Uses multi-modal analysis across video, motion, and depth to separate deepfakes from genuine human users by identifying inconsistencies synthetic media cannot reliably reproduce.

Roman Karachinsky, Chief Product Officer at Incode, frames the challenge in practical terms: “Being able to tell if someone is real or not is becoming one of the defining challenges of our time.”

Deepsight also anchors Incode’s broader investment in frontier AI research for identity and trust, including Agentic Identity - an approach intended to connect verified humans to AI agents acting on their behalf.

Independent validation: what Purdue University tested, and what it found

A persistent issue in deepfake defence is the gap between lab performance and real-world performance.

Purdue University’s study, “Fit for Purpose? Deepfake Detection in the Real World” (October 2025), evaluated 24 detection systems across commercial, government, and academic providers.

In that head-to-head, Deepsight achieved best-in-class results among commercial tools on a real-world social-media dataset: lowest false-acceptance rate (FAR) on images (2.56%) and the best video accuracy among commercial tools (77.27%), with video FAR at 10.53%, a rare balance of catch rate and precision that minimizes false positives and operational friction.

Shu Hu, assistant professor and Director of the Purdue Machine Learning and Media Forensics (M2) Lab, summarised the outcome: Incode’s detector achieved the highest accuracy in identifying fake samples, suggesting “stronger robustness and reliability” in challenging real-world scenarios.

These kinds of precision metrics matter operationally. Lower false acceptance reduces the chance a deepfake slips through. Lower false alarms reduce friction, abandonment, and unnecessary escalations.

Proven beyond the benchmark: performance in live identity verification

Independent studies provide useful context, but operators ultimately care about performance in production.

In internal testing, Deepsight was 10 times more accurate than trained human reviewers. In identity verification-focused real-world sessions, Deepsight has demonstrated a 68x lower false-acceptable rate than the next-best commercial solution.

Measured across 1.4M real-world sessions in H2 2025, Deepsight caught 24,360 additional fraudulent sessions - a meaningful reduction in fraud that other systems or manual review would not have identified.

Why enterprises are treating deepfakes as a near-term operational risk

Deepfake fraud is no longer a distant scenario. It is becoming a planning and resourcing problem.

Experian, one of the world’s leading data and technology companies, partners with Incode to bring Deepsight into its identity and fraud solutions. As highlighted in Experian’s 2025 Identity and Fraud report, 72% of business leaders expect AI-generated fraud, including deepfakes, to be a top operational challenge by 2026.

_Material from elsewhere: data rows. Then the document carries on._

(** A registration of a compensation right after the success of its step gets the number of the
    success. *)
Definition sequence_registration (events : list RunEvent) (payload : RunEventPayload) : RunEventPayload :=
  match payload, last events with
  | RunEventPayload.CompensationRegistered registration, Some previous =>
      match previous.(RunEvent.payload) with
      | RunEventPayload.StepAttemptSucceeded succeeded =>
          if succeeded.(StepAttemptSucceededData.node_id) == registration.(CompensationRegisteredData.for_step_id)
          then RunEventPayload.CompensationRegistered
                 (CompensationRegisteredData.mk registration.(CompensationRegisteredData.saga_id) registration.(CompensationRegisteredData.action_id)
                    registration.(CompensationRegisteredData.for_step_id) previous.(RunEvent.sequence))
          else payload
      | _ => payload
      end
  | _, _ => payload
  end.

Section batch.
Context (workflow : CompiledWorkflowDefinition) (definition_hash run_id : string).
Context (event_schema_version : N) (iteration : option ForEachIterationScope).

Fixpoint batch_translated (db : StoreTables) (events : list RunEvent) (state : ProjectionFoldState)
    (event_id : string) (occurred_at : DateTime) (payloads : list RunEventPayload) (first : option RunEvent) :
    store_result (StoreTables * list RunEvent * ProjectionFoldState) :=
  match payloads with
  | [] => Ok (db, events, state)
  | payload :: payloads =>
      let payload := sequence_registration events payload in
      check check_payload workflow definition_hash run_id iteration payload;
      let '(db, id) := identifier db first event_id in
      let? (db, events, state, event) :=
        append_to_history_scoped_incremental run_id id occurred_at event_schema_version iteration db
          events state payload false in
      batch_translated db events state event_id occurred_at payloads (Some event)
  end.

Fixpoint batch_payloads (db : StoreTables) (events : list RunEvent) (state : ProjectionFoldState)
    (payloads : list (string * DateTime * RunEventPayload)) :
    store_result (StoreTables * list RunEvent * ProjectionFoldState) :=
  match payloads with
  | [] => Ok (db, events, state)
  | (event_id, occurred_at, payload) :: payloads =>
      let translated :=
        if expands event_schema_version then expand_model_v11_payload workflow run_id payload
        else [payload] in
      let? (db, events, state) := batch_translated db events state event_id occurred_at translated None in
      batch_payloads db events state payloads
  end.
End batch.

(** [DurableEventStore::append_payloads_scoped_atomically]. *)
Definition append_payloads_scoped_atomically (store : DurableEventStore) (run_id : string)
    (iteration : option ForEachIterationScope) (payloads : list (string * DateTime * RunEventPayload))
    (clock : nat → DateTime) : DurableEventStore * store_result RunProjection :=
  match
    (check fail_if (bool_decide (length payloads = 0)) (DurableStoreError.Contract "An atomic event batch must not be empty.");
     check ensure_run_exists store.(DurableEventStore.tables) run_id;
     load_events store.(DurableEventStore.tables) run_id)
  with
  | Ok events =>
      let '(store, appended) :=
        with_cached_state store store.(DurableEventStore.tables) run_id events (λ state,
          let? first :=
            ok_or (head events)
              (DurableStoreError.Contract "An atomic event batch cannot be appended before run_started.") in
          let? workflow := definition_for_run store.(DurableEventStore.tables) run_id in
          let? binding := run_binding_in_transaction store.(DurableEventStore.tables) run_id in
          let? (db, events, state) :=
            batch_payloads workflow binding.(RunDefinitionBinding.definition_hash) run_id first.(RunEvent.event_schema_version) iteration
              store.(DurableEventStore.tables) events state payloads in
          let? _ := map_err DurableStoreError.Contract (check_history workflow binding.(RunDefinitionBinding.definition_hash) events clock) in
          let? latest :=
            expect (last events) "an atomic event batch preserves a non-empty history" in
          let? db := write_read_models db run_id events latest.(RunEvent.occurred_at) state.(ProjectionFoldState.projection) in
          Ok (db, state, tt)) in
      (store, let? (_, projection) := appended in Ok projection)
  | Err e => (store, Err e)
  | Panic message => (store, Panic message)
  end.
End eviction.
End tables.
(* ===== verification/LockQueue.v ===== *)
(** * The lock queue

    durable/transactions/locks/: leases on keys, granted in the order of registration, with
    increasing fencing tokens.  Each function is one transaction, or a part of one, on
    [StoreTables].  A lock of the workflow also appends events to the history of its run; a
    programmatic lease, which a script takes, only has its row.  [Err] rolls a transaction back. *)

From S2P Require Import Prelude GraphSearch Strings Json EventTypes ProjectionTypes Guards.
From S2P Require Import FoldRun FoldControlFlow FoldCorrection FoldApprovals FoldOperations.
From S2P Require Import FoldLifecycle IterationFold EventIdentities EventValidation Fold.
From S2P Require Import ModelTypes EngineExternals ModelQueries DefinitionValidation PolicyTypes.
From S2P Require Import PolicyBundle DurableStore.

(** [LockLeaseMaintenance], durable/records/locks.rs. *)
Module LockLeaseMaintenance.
Inductive LockLeaseMaintenance :=
| Renewed
| Lost
| NotHeld.
End LockLeaseMaintenance.
Abbreviation LockLeaseMaintenance := LockLeaseMaintenance.LockLeaseMaintenance.

(** [ProgrammaticLockLease], [ProgrammaticLockAcquireState] and [ProgrammaticLockAcquire]. *)
Module ProgrammaticLockLease.
Record ProgrammaticLockLease := mk {
  session_id : string;
  key : string;
  fencing_token : string;
  acquired_at : DateTime;
  expires_at : DateTime
}.
End ProgrammaticLockLease.
Abbreviation ProgrammaticLockLease := ProgrammaticLockLease.ProgrammaticLockLease.

Module ProgrammaticLockAcquireState.
Inductive ProgrammaticLockAcquireState :=
| Waiting
| Held
| TimedOut
| Cancelled
| Lost.
End ProgrammaticLockAcquireState.
Abbreviation ProgrammaticLockAcquireState := ProgrammaticLockAcquireState.ProgrammaticLockAcquireState.
(** ** Invariants of the occurrences *)

Lemma admitted_occurrences db db' request outcome :
  locks_ok db → occurrences_ok db → admitted db db' request outcome → no_row_for db request → occurrences_ok db'.
Proof.
  intros Hok Hoc [Hs (Hnr & Hno & _) Hruns (row & event & Htr & Hw & Ht & Hd & Hi & Hr & _ & Hby & _ & Hev) _ _] Hnone.
  assert (∀ id row', db.(StoreTables.triggers).(TriggerTables.occurrences) !! id = Some row' →
    row'.(StoredOccurrence.run_id) ≠ row.(StoredOccurrence.run_id)) as Hfresh.
  { intros id row' Hrow' Heq. destruct (oc_run _ Hoc _ _ Hrow') as [Hb _]. congruence. }
  assert (∀ id row', db.(StoreTables.triggers).(TriggerTables.occurrences) !! id = Some row' →
    ~ same_identity row' row) as Hother.
  { intros id row' Hrow' (E1 & E2 & E3). apply (Hnone _ _ Hrow'). split_and!; congruence. }
  split; rewrite Htr; simpl.
  - intros id row' [[<- <-]|[Hne Hrow']]%lookup_insert_Some.
    + split; [rewrite Hruns, Hr, lookup_insert_eq; unfold binding_of; by rewrite Hw, Hd|].
      exists event. split; [|done]. by rewrite Hev, Hr, decide_True, unbound_history by done.
    + destruct (oc_run _ Hoc _ _ Hrow') as (Hb & first & Hf & Ha). pose proof (Hfresh _ _ Hrow'). split.
      * rewrite Hruns, lookup_insert_ne by congruence. done.
      * exists first. split; [|done]. rewrite Hev, decide_False by congruence. by rewrite app_nil_r.
  - intros id row1 id' row2 [[<- <-]|[Hne H1]]%lookup_insert_Some [[<- <-]|[Hne' H2]]%lookup_insert_Some Hsame; [done|..].
    + destruct (Hother _ _ H2). by destruct Hsame as (? & ? & ?).
    + by destruct (Hother _ _ H1).
    + by eapply (oc_identity _ Hoc).
  - intros id row1 id' row2 [[<- <-]|[Hne H1]]%lookup_insert_Some [[<- <-]|[Hne' H2]]%lookup_insert_Some Hsame; [done|..].
    + by destruct (Hfresh _ _ H2).
    + by destruct (Hfresh _ _ H1).
    + by eapply (oc_runs _ Hoc).
Qed.
(** ** Internal events *)

(** The run that published the event which started a run. *)
Definition parent_of db (run_id parent : string) : Prop :=
  StoredPublication.parent_run_id <$> publication_of_run db run_id = Some parent.

Record lineage_ok db : Prop := {
  ln_delivery : ∀ key run_id, db.(StoreTables.triggers).(TriggerTables.deliveries) !! key = Some run_id →
    is_Some (db.(StoreTables.triggers).(TriggerTables.publications) !! key.1.1)
    ∧ source_of_run db run_id = Some (key.1.2, key.2);
  ln_unique : ∀ key key' run_id, db.(StoreTables.triggers).(TriggerTables.deliveries) !! key = Some run_id →
    db.(StoreTables.triggers).(TriggerTables.deliveries) !! key' = Some run_id → key = key';
  ln_parent : ∀ id publication, db.(StoreTables.triggers).(TriggerTables.publications) !! id = Some publication →
    is_Some (db.(StoreTables.runs) !! publication.(StoredPublication.parent_run_id));
  ln_acyclic : ∀ run_id, ~ tc (parent_of db) run_id run_id;
}.

Lemma delivery_of_run_some db run_id key :
  lineage_ok db →
  delivery_of_run db run_id = Some key ↔ db.(StoreTables.triggers).(TriggerTables.deliveries) !! key = Some run_id.
Proof.
  intros Hln. unfold delivery_of_run. split.
  - intros ([k r] & [Hin%elem_of_map_to_list Hf]%find_row_some & ->)%fmap_Some. simpl in *.
    by apply bool_decide_eq_true in Hf as <-.
  - intros Hk. destruct (List.find _ _) as [[k r]|] eqn:Hf.
    + apply find_row_some in Hf as [Hin%elem_of_map_to_list Hf]. apply bool_decide_eq_true in Hf. simpl in *. subst.
      f_equal. by eapply ln_unique.
    + apply (find_row_none _ _ (key, run_id)) in Hf; [|by apply elem_of_map_to_list].
      simpl in Hf. by rewrite bool_decide_eq_true_2 in Hf.
Qed.

Lemma delivery_of_run_none db run_id key :
  delivery_of_run db run_id = None → db.(StoreTables.triggers).(TriggerTables.deliveries) !! key ≠ Some run_id.
Proof.
  unfold delivery_of_run. intros Hf%fmap_None Hk.
  apply (find_row_none _ _ (key, run_id)) in Hf; [|by apply elem_of_map_to_list].
  simpl in Hf. by rewrite bool_decide_eq_true_2 in Hf.
Qed.
(** The row of a start. *)
Lemma started_row db workflow_id run_id at_ :
  locks_ok db → started db workflow_id run_id at_ →
  db.(StoreTables.indexes).(RunIndexes.policy_starts) !! run_id = Some (PolicyStart.mk workflow_id (to_rfc3339 at_)).
Proof.
  intros Hok (b & first & s & Hb & Hw & Hf & Ha & Hs & Hat).
  pose proof (ix_rows _ _ (lo_indexed _ Hok run_id)) as Hrow. apply (f_equal snd) in Hrow.
  unfold derived_rows in Hrow. rewrite Hb, Hf, Hs in Hrow. simpl in Hrow. unfold policy_rows, derived_policy in Hrow.
  destruct (RunEvent.payload first); try done. apply (f_equal snd) in Hrow. simpl in Hrow. rewrite Hrow, Hat. simpl. by subst.
Qed.

Lemma parse_starts_length starts times : parse_starts starts = Ok times → length times = length starts.
Proof.
  revert times. induction starts as [|start starts IH]; intros times Hp; simpl in Hp; [by apply Ok_inj in Hp as <-|].
  invert_ok. simpl. f_equal. by apply IH.
Qed.

(** A start that the rate limit allows is one of less than [count] in its window. *)
Lemma eligible_starts db workflow_id rate at_ window rs :
  workflow_rate_eligibility db workflow_id (Some rate) at_ = Ok PolicyRateEligibility.Eligible →
  window = (Z.of_N rate.(CompiledRateLimitPolicy.window_ms) * NANOS_PER_MILLI)%Z →
  NoDup rs →
  (∀ r, r ∈ rs → ∃ t, db.(StoreTables.indexes).(RunIndexes.policy_starts) !! r
       = Some (PolicyStart.mk workflow_id (to_rfc3339 t))
     ∧ String.ltb (to_rfc3339 (at_ - window)) (to_rfc3339 t) = true) →
  length rs < N.to_nat rate.(CompiledRateLimitPolicy.count).
Proof.
  intros He -> Hnd Hrs. unfold workflow_rate_eligibility in He.
  apply result_bind_ok in He as (window & Hw%ok_or_ok & He).
  apply result_bind_ok in He as (cutoff & Hc%expect_ok%add_milliseconds_spec & He).
  apply result_bind_ok in He as (times & Hp%parse_starts_length & He). cbv zeta in He.
  rewrite merge_sort_Permutation in He. rewrite merge_sort_Permutation in Hp.
  destruct (Nat.ltb_spec (length times) (N.to_nat rate.(CompiledRateLimitPolicy.count))) as [Hlt|_].
  2: { apply result_bind_ok in He as (oldest & _ & He). by apply result_bind_ok in He as (? & _ & ?). }
  eapply Nat.le_lt_trans; [|exact Hlt]. rewrite Hp.
  assert (cutoff = (at_ - Z.of_N rate.(CompiledRateLimitPolicy.window_ms) * NANOS_PER_MILLI)%Z) as ->.
  { unfold i64_try_from in Hw. case_match; [|done]. injection Hw as <-. lia. }
  set (text := to_rfc3339 _) in *.
  set (rows := filter (λ row : string * PolicyStart,
    bool_decide (row.2.(PolicyStart.workflow_id) = workflow_id) && String.ltb text row.2.(PolicyStart.started_at) = true)
    (btree_iter db.(StoreTables.indexes).(RunIndexes.policy_starts))).
  assert (length (starts_after db workflow_id text) = length rows) as ->.
  { unfold starts_after, rows. induction (btree_iter _) as [|row l IH]; [done|].
    rewrite filter_cons. simpl. destruct (_ && _); simpl; [f_equal|]; exact IH. }
  rewrite <-(length_fmap fst rows). apply submseteq_length, NoDup_submseteq; [done|].
  intros r Hr. destruct (Hrs r Hr) as (t & Hrow & Ht). apply list_elem_of_fmap.
  eexists (r, _). split; [done|]. apply list_elem_of_filter. split; [|by apply elem_of_btree].
  simpl. by rewrite bool_decide_eq_true_2.
Qed.

(** The only run that a granted start starts. *)
Lemma granted_started db db' run_id at_ workflow_id r t :
  locks_ok db → db.(StoreTables.runs) ⊆ db'.(StoreTables.runs) → start_granted db db' run_id at_ →
  started db' workflow_id r t →
  started db workflow_id r t ∨ (r = run_id ∧ t = at_
    ∧ ∃ binding, db.(StoreTables.runs) !! run_id = Some binding
        ∧ binding.(RunDefinitionBinding.workflow_id) = workflow_id).
Proof.
  intros Hok Hruns (b & wf & policy & event & rest & timeout & Hb & _ & _ & _ & Hp & Hq & Hev) Hst.
  destruct Hst as (b' & first & s' & Hb' & Hw & Hf & Ha & Hs' & Hat).
  rewrite Hev in Hf, Hs'. case_decide as Hr.
  - right. subst r. rewrite (lookup_weaken _ _ _ _ Hb Hruns) in Hb'. injection Hb' as <-.
    split_and!; [done| |by exists b]. destruct (lo_folds _ Hok run_id) as [s Hs].
    rewrite (cons_middle event), (assoc_L (++)) in Hf, Hs'.
    pose proof Hs' as Hs1. unfold from_events in Hs1. rewrite apply_all_app in Hs1.
    apply result_bind_ok in Hs1 as (s1 & Hs1 & _).
    rewrite (start_untouched _ _ _ _ _ Hf Ha Hs1 Hs' Hq) in Hat.
    apply from_events_snoc in Hs1 as (s0 & _ & Happ).
    destruct (apply_ok _ _ _ Happ) as [p' Hap]. assert (in_iteration event = false) as Hi.
    { destruct (in_iteration event) eqn:Hi; [|done]. apply iteration_payload_ok in Happ; [|done]. by rewrite Hp in Happ. }
    pose proof (dispatch_top _ _ _ _ (applied_dispatch _ _ _ _ Hap) Hi) as Hd. unfold apply_payload in Hd.
    rewrite Hp in Hd. simpl in Hd. rewrite (applied_projection _ _ _ _ Hap) in Hat. simpl in Hat.
    unfold apply_run_execution_started in Hd. 
    apply result_bind_ok in Hd as (p1 & Hd & Hp1). apply result_bind_ok in Hd as ([] & _ & Hd).
    apply Ok_inj in Hd as <-. apply Ok_inj in Hp1 as [= <- _]. simpl in Hat. congruence.
  - rewrite app_nil_r in Hf, Hs'. left.
    destruct (ix_bound _ _ (lo_indexed _ Hok r)) as [b0 Hb0]; [by intros Hn; rewrite Hn in Hf|].
    rewrite (lookup_weaken _ _ _ _ Hb0 Hruns) in Hb'. injection Hb' as <-. by exists b0, first, s'.
Qed.

(** C12 The starts of a workflow respect its rate limit: when every definition of a workflow that the
    store holds allows [count] starts per window, at most [count] of its admitted runs have been
    started in any window of that length, however the clocks of the schedulers have run.  Starts of
    executions are committed by the claims of schedulers only, as the source does, and the order of
    the texts of times is assumed around the window. *)
Theorem rate_limited store workflow_id rate window from rs :
  store_reachable next_key true store → rate_is store.(DurableEventStore.tables) workflow_id rate →
  window = (Z.of_N rate.(CompiledRateLimitPolicy.window_ms) * NANOS_PER_MILLI)%Z →
  (∀ x y, (from - window ≤ x)%Z → (x < y)%Z → (y ≤ from + window)%Z →
     String.ltb (to_rfc3339 x) (to_rfc3339 y) = true) →
  NoDup rs →
  (∀ r, r ∈ rs → ∃ t, started store.(DurableEventStore.tables) workflow_id r t ∧ (from < t ≤ from + window)%Z) →
  length rs ≤ N.to_nat rate.(CompiledRateLimitPolicy.count).
Proof.
  intros Hr Hrate -> Htext. revert rs Hrate.
  induction Hr as [|store store' Hr IH Hstep]; intros rs Hrate Hnd Hrs.
  { destruct rs as [|r rs]; [simpl; lia|]. destruct (Hrs r) as (t & (b & _ & _ & Hb & _) & _); [by left|done]. }
  pose proof (reachable_ok _ _ _ Hr) as Hok. destruct (store_step_ok _ _ _ _ Hstep Hok) as [_ Hef].
  pose proof (ef_evolves _ _ _ Hef) as Hev. pose proof (ev_runs _ _ Hev) as Hruns.
  assert (rate_is store.(DurableEventStore.tables) workflow_id rate) as Hrate0.
  { intros hash wf policy Hwf. apply (Hrate hash). eapply lookup_weaken; [done|apply Hev]. }
  destruct (ef_starts _ _ _ Hef eq_refl) as [Hq|(run_id & at_ & Hg)].
  { apply IH; [done|done|]. intros r Hin. destruct (Hrs r Hin) as (t & Ht & Hb). exists t. split; [|done].
    eapply quiet_started; [apply Hok|done|done|done]. }
  assert (∀ r, r ∈ rs → r ≠ run_id → ∃ t, started store.(DurableEventStore.tables) workflow_id r t
    ∧ (from < t ≤ from + Z.of_N rate.(CompiledRateLimitPolicy.window_ms) * NANOS_PER_MILLI)%Z) as Hold.
  { intros r Hin Hne. destruct (Hrs r Hin) as (t & Ht & Hb). exists t. split; [|done].
    by destruct (granted_started _ _ _ _ _ _ _ (so_locks _ Hok) Hruns Hg Ht) as [|(-> & _)]. }
  destruct (decide (run_id ∈ rs)) as [Hin|Hnin].
  2: { apply IH; [done|done|]. intros r Hr'. apply Hold; [done|by intros ->]. }
  destruct (Hrs run_id Hin) as (t & Ht & Hb).
  destruct (granted_started _ _ _ _ _ _ _ (so_locks _ Hok) Hruns Hg Ht) as [Hbefore|(_ & -> & b & Hb' & Hw)].
  { apply IH; [done|done|]. intros r Hr'. destruct (decide (r = run_id)) as [->|]; [by exists t|by apply Hold]. }
  destruct Hg as (b2 & wf & policy & event & rest & timeout & Hb2 & Hwf & Hp & Hel & _). rewrite Hb' in Hb2.
  injection Hb2 as <-. destruct (tr_bindings _ (so_triggers _ Hok) _ _ Hb') as (wf' & Hwf' & Hid).
  rewrite Hwf in Hwf'. injection Hwf' as <-. rewrite Hw in Hid. rewrite (Hrate0 _ _ _ Hwf Hid Hp), Hw in Hel.
  apply elem_of_Permutation in Hin as [others Hperm]. rewrite Hperm in Hnd. rewrite Hperm. simpl.
  apply NoDup_cons in Hnd as [Hno Hnd].
  eapply (eligible_starts _ _ _ _ _ others) in Hel; [lia|reflexivity|done|].
  intros r Hr'. destruct (Hold r) as (t' & Ht' & Hb1); [rewrite Hperm; by right|by intros ->|].
  exists t'. split; [by eapply started_row; [apply Hok|]|]. apply Htext; lia.
Qed.
End queues.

The Arup incident showed what one well-executed deepfake can do inside a normal workflow. The next phase is about repeatability - deepfakes as a standard layer in social engineering, accelerated by cheaper tools and easier delivery.

That reality changes what “good” defence looks like. It is no longer enough to rely on a single liveness check or to assume human judgment will catch what machines can generate.

Multi-layer protection is becoming a requirement. Systems need to validate session integrity, not just media quality - and they need to do it quickly, with calibrated precision, so genuine users keep moving.

As Amper put it: “When identity can be faked, everything breaks.” The organisations that respond effectively will be the ones that treat audio, video, and verification sessions as potentially adversarial inputs, and deploy layered controls built to keep pace with evolving synthetic media.